» **Assigned task**:
Output only the lines below that start at the line containing "(** The blocks" and end at the line containing "hr_tiles : tiles", with both ends kept.
★ ★ ★
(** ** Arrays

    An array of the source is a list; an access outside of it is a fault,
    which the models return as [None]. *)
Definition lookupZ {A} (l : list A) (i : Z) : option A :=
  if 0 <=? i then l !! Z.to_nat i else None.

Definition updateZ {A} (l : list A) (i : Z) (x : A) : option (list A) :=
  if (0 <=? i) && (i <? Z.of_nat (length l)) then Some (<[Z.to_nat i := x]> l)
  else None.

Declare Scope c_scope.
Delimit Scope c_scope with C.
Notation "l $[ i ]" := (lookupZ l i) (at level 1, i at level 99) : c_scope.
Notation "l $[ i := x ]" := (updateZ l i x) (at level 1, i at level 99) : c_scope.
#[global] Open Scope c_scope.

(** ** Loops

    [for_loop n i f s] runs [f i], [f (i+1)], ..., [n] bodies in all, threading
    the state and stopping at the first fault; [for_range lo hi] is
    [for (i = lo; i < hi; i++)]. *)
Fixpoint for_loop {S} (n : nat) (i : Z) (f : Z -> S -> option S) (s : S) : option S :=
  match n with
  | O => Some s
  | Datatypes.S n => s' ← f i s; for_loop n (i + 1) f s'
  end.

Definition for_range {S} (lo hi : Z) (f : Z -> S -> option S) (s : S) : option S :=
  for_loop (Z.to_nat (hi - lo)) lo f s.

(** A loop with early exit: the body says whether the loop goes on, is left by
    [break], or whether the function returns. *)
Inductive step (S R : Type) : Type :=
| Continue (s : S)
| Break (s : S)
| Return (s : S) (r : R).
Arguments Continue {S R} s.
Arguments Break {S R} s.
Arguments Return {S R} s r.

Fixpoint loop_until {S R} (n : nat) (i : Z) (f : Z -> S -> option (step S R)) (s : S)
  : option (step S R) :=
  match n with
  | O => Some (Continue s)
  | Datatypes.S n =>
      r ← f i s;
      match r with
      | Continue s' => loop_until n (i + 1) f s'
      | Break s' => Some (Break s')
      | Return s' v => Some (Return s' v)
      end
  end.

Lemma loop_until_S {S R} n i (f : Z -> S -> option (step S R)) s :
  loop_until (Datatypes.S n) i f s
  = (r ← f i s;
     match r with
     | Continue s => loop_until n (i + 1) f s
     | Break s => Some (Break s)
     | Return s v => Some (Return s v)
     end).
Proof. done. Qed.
★ ★ ★
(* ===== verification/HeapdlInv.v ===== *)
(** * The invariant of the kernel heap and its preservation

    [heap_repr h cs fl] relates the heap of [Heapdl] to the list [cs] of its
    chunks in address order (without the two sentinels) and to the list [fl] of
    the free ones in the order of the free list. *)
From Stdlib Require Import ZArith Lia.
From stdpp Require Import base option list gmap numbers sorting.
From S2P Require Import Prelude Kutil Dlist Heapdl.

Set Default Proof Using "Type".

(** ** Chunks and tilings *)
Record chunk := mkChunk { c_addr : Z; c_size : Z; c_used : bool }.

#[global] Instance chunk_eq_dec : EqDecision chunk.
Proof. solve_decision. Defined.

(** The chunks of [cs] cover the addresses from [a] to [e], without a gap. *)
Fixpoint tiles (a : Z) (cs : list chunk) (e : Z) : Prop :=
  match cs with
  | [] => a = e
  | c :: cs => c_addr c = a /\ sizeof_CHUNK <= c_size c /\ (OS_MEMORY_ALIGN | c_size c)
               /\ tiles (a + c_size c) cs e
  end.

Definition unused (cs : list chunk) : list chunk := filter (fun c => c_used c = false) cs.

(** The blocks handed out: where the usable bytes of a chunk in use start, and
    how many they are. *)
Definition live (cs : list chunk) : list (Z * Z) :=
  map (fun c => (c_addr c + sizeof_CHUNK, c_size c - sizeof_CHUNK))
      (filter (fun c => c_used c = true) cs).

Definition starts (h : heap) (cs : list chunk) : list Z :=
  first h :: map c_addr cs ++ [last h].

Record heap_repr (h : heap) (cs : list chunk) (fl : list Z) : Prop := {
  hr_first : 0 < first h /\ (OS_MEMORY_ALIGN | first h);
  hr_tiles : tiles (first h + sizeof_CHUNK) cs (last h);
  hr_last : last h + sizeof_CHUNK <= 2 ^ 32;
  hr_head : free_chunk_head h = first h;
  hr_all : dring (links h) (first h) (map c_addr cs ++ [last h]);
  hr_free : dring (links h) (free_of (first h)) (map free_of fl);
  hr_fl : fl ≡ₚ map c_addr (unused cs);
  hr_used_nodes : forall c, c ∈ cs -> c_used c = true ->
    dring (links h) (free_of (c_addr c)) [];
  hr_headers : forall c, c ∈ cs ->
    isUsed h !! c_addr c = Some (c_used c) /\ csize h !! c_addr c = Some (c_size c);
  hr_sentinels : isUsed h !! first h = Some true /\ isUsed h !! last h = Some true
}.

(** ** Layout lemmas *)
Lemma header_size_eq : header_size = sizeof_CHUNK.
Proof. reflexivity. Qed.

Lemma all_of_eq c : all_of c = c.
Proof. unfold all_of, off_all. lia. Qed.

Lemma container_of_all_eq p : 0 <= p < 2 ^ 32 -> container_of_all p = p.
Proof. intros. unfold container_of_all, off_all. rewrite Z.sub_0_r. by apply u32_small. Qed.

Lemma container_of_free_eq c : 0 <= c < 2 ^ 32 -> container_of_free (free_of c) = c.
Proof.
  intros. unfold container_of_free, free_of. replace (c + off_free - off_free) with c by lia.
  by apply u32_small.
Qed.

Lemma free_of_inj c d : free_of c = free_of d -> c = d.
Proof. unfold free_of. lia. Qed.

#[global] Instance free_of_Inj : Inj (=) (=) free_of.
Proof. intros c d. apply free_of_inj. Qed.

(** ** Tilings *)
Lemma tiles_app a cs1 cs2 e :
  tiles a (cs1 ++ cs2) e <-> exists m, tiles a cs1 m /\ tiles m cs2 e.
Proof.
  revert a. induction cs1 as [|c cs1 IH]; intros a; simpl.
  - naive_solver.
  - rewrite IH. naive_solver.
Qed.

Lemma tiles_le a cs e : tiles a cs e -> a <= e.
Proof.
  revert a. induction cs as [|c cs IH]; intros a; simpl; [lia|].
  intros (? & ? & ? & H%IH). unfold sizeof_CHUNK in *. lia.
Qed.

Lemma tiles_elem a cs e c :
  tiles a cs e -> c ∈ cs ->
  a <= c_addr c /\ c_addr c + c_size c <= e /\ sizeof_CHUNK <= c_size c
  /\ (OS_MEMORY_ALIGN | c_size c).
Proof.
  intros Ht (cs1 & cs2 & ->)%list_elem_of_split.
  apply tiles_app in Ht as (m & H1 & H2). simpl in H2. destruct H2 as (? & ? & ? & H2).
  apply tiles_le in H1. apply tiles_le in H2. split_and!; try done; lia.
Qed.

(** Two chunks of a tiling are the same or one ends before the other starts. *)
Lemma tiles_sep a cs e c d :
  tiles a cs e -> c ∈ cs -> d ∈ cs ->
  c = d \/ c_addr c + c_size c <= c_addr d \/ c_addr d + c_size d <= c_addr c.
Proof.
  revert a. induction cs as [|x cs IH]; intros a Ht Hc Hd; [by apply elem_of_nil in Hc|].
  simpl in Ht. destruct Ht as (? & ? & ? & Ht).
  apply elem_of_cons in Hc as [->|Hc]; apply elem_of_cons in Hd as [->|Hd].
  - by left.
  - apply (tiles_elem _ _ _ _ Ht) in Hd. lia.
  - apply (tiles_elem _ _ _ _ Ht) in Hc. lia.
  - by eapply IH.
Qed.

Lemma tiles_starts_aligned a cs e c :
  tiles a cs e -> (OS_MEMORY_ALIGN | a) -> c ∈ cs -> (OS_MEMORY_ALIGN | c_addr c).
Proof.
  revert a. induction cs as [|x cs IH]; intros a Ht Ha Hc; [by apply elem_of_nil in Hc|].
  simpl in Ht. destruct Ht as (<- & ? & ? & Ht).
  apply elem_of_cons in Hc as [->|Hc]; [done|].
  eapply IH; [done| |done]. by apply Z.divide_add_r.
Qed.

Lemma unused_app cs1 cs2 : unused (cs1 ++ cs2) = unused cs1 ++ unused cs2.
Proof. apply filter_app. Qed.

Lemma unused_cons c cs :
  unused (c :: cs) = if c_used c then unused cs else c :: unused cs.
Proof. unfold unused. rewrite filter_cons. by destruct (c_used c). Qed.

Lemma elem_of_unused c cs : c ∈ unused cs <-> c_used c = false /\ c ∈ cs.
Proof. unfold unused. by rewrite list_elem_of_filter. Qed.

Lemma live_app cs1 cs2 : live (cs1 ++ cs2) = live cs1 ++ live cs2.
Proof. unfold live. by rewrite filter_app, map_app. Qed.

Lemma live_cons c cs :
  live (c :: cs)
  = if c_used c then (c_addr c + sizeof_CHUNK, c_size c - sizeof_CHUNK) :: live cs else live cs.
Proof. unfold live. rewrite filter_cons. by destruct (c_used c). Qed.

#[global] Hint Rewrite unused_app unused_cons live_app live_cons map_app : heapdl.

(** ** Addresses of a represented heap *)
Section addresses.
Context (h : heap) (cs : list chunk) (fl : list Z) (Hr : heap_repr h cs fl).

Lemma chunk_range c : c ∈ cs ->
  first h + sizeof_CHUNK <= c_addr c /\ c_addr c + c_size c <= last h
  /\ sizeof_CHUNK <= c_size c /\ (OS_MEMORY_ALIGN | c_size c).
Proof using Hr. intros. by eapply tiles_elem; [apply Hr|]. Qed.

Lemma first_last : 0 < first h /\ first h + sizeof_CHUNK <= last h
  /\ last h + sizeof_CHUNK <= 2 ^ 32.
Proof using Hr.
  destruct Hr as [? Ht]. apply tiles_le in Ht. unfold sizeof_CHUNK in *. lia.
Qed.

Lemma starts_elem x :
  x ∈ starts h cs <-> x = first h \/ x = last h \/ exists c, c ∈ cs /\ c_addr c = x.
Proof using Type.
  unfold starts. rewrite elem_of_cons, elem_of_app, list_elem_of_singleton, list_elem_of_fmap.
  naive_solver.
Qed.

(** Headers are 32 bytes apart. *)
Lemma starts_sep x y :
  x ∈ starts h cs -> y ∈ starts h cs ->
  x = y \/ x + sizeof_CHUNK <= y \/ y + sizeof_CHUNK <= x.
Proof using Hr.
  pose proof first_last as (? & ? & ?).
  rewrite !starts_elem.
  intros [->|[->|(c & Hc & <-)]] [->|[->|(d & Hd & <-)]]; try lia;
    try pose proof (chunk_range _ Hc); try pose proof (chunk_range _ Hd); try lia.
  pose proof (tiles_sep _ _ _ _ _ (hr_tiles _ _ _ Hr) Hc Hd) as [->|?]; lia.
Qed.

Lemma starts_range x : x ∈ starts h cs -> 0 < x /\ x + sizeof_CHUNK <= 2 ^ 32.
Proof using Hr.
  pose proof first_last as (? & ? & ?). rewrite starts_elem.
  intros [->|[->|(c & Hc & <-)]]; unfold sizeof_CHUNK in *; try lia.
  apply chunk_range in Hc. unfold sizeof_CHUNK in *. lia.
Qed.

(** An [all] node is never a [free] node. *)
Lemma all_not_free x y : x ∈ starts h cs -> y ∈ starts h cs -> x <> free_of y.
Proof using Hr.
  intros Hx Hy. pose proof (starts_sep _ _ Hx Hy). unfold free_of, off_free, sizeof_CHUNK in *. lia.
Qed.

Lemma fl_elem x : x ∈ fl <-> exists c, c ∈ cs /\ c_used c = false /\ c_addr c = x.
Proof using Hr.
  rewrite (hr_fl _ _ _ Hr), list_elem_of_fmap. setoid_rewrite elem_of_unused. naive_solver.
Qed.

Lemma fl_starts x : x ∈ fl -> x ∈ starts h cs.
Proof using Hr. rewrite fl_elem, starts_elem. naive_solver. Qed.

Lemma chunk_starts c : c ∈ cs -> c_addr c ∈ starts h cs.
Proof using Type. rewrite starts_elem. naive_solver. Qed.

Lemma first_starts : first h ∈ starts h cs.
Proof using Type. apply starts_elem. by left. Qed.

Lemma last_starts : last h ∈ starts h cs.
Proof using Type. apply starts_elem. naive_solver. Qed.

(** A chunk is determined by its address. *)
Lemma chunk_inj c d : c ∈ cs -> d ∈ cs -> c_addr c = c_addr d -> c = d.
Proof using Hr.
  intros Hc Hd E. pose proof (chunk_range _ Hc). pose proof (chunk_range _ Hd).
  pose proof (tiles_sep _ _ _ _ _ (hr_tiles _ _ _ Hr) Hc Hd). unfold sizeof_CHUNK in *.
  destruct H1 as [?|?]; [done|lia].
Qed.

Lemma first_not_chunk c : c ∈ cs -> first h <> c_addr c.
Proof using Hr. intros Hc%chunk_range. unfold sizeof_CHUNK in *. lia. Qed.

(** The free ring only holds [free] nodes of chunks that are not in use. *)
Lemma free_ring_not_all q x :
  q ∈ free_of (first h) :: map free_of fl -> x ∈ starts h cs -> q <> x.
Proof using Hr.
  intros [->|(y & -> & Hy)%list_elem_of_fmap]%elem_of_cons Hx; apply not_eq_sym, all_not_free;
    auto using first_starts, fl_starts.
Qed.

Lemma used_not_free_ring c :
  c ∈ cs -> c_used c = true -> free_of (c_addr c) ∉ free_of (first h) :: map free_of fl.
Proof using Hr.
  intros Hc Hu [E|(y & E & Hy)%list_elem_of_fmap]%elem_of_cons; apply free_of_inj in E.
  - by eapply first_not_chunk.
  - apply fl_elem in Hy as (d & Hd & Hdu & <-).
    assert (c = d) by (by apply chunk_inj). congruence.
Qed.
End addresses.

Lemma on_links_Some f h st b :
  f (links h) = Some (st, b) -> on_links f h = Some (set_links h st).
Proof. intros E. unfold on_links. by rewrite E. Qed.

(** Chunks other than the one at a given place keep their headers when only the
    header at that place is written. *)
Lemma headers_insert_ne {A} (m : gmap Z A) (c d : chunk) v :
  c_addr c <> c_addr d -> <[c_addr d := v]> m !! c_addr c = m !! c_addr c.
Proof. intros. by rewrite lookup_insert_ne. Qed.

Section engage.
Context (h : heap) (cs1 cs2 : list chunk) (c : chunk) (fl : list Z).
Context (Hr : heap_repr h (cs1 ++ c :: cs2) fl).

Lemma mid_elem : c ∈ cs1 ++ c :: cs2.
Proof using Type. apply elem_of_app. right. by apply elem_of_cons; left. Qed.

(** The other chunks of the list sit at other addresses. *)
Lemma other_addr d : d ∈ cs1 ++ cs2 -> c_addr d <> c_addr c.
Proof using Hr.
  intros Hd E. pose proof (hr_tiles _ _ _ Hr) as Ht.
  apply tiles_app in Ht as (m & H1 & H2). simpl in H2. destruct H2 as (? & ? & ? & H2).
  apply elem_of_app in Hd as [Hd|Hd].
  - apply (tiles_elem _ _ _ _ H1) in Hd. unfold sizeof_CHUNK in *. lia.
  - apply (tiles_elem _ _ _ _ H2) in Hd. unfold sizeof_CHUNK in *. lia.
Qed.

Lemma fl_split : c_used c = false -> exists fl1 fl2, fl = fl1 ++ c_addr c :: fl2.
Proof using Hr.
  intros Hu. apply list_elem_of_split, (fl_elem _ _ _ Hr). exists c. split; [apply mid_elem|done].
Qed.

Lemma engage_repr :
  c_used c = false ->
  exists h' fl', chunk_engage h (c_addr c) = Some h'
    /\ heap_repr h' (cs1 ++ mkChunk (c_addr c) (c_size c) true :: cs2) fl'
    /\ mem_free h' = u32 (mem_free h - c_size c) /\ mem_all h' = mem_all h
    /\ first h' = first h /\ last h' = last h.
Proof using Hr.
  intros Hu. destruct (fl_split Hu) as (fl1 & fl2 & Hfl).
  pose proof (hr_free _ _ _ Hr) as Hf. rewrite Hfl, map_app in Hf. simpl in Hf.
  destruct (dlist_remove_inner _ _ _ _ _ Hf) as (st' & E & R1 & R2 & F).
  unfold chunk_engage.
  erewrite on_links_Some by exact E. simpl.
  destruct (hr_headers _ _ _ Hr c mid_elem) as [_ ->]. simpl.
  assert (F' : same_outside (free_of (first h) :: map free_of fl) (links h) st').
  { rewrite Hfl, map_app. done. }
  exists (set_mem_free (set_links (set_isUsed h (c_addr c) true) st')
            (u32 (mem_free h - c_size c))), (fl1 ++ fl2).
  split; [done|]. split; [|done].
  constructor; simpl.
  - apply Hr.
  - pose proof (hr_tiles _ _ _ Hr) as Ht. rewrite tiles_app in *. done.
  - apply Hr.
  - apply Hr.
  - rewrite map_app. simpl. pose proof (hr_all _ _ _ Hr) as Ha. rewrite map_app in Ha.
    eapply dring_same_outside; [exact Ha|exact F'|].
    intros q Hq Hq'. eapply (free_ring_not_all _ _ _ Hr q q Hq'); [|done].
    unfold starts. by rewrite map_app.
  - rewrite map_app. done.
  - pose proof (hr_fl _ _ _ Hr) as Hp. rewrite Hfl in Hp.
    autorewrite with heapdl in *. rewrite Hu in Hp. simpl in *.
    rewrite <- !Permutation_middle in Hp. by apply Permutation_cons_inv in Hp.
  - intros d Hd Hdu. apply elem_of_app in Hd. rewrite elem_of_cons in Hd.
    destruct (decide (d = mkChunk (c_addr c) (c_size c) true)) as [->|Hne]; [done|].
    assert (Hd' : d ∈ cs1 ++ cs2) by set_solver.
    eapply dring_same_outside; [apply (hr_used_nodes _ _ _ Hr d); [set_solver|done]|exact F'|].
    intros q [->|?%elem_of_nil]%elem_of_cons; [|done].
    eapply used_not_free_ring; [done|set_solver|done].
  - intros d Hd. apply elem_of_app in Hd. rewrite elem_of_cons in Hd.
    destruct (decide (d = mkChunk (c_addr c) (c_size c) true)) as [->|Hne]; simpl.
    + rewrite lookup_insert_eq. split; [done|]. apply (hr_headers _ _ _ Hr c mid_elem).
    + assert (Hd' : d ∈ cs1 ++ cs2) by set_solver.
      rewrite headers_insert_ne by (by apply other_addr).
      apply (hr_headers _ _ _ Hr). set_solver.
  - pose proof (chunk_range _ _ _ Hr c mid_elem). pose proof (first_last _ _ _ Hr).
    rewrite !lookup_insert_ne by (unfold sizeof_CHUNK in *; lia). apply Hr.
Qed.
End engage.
★ ★ ★
» **Exercise output**:
(** The blocks handed out: where the usable bytes of a chunk in use start, and
    how many they are. *)
Definition live (cs : list chunk) : list (Z * Z) :=
  map (fun c => (c_addr c + sizeof_CHUNK, c_size c - sizeof_CHUNK))
      (filter (fun c => c_used c = true) cs).

Definition starts (h : heap) (cs : list chunk) : list Z :=
  first h :: map c_addr cs ++ [last h].

Record heap_repr (h : heap) (cs : list chunk) (fl : list Z) : Prop := {
  hr_first : 0 < first h /\ (OS_MEMORY_ALIGN | first h);
  hr_tiles : tiles (first h + sizeof_CHUNK) cs (last h);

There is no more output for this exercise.